- Problem to solve: Tally the lines in the data that follows that include the word "exact", and report nothing but the total.

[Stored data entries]
======

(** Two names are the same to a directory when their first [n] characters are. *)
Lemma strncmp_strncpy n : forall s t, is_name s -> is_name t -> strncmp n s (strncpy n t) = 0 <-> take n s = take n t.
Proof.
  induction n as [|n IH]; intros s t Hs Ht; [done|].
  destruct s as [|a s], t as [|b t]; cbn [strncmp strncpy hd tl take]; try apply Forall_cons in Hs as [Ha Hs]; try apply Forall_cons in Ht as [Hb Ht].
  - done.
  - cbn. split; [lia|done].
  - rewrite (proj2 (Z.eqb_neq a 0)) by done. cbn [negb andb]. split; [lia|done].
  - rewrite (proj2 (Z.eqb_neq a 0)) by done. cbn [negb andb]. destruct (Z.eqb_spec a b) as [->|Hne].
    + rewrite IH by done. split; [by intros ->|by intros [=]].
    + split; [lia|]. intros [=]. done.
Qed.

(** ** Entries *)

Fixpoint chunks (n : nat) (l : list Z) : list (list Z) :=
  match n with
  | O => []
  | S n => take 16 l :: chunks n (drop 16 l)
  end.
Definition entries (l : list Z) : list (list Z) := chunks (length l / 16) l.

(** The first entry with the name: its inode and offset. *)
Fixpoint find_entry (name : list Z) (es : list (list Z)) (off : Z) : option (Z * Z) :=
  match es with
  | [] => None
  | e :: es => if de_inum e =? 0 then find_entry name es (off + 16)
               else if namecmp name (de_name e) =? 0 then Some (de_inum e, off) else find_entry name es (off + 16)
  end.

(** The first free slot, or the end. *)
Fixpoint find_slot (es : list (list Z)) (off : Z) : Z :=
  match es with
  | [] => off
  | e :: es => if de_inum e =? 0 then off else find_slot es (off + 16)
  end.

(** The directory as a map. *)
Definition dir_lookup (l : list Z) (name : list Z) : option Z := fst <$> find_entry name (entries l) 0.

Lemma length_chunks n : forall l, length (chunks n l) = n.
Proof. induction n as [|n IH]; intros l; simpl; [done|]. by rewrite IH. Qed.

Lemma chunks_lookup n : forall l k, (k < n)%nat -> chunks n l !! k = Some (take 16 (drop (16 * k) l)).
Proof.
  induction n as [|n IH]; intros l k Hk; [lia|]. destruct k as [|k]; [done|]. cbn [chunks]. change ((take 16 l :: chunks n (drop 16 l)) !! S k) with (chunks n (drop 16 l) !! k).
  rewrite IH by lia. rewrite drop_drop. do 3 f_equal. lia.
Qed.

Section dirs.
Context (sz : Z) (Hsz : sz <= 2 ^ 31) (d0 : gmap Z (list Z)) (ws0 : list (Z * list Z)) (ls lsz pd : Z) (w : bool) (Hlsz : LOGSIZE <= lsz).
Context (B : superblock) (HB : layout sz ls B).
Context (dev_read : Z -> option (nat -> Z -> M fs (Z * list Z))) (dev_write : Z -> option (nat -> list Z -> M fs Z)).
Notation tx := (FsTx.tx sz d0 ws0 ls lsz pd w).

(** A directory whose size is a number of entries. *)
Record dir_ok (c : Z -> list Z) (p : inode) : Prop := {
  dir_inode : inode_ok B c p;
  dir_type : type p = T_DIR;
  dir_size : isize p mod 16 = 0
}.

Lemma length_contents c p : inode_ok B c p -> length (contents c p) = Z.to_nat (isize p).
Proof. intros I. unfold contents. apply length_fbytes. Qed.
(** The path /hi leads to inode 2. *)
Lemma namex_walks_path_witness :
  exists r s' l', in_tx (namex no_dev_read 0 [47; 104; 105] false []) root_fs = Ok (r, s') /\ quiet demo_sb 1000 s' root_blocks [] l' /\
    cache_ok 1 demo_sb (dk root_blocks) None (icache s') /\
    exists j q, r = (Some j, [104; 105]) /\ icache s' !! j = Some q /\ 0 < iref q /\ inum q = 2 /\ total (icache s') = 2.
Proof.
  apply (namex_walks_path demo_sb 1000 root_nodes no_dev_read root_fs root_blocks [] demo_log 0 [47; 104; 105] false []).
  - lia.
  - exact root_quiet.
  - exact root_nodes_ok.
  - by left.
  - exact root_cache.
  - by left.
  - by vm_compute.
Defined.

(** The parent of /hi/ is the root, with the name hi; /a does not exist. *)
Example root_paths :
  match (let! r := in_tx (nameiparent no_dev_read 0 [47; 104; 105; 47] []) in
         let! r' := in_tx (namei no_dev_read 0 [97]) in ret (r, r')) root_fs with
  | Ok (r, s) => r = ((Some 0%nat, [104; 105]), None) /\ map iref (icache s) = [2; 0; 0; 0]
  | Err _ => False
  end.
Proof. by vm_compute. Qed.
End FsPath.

======

- Exercise answer: 3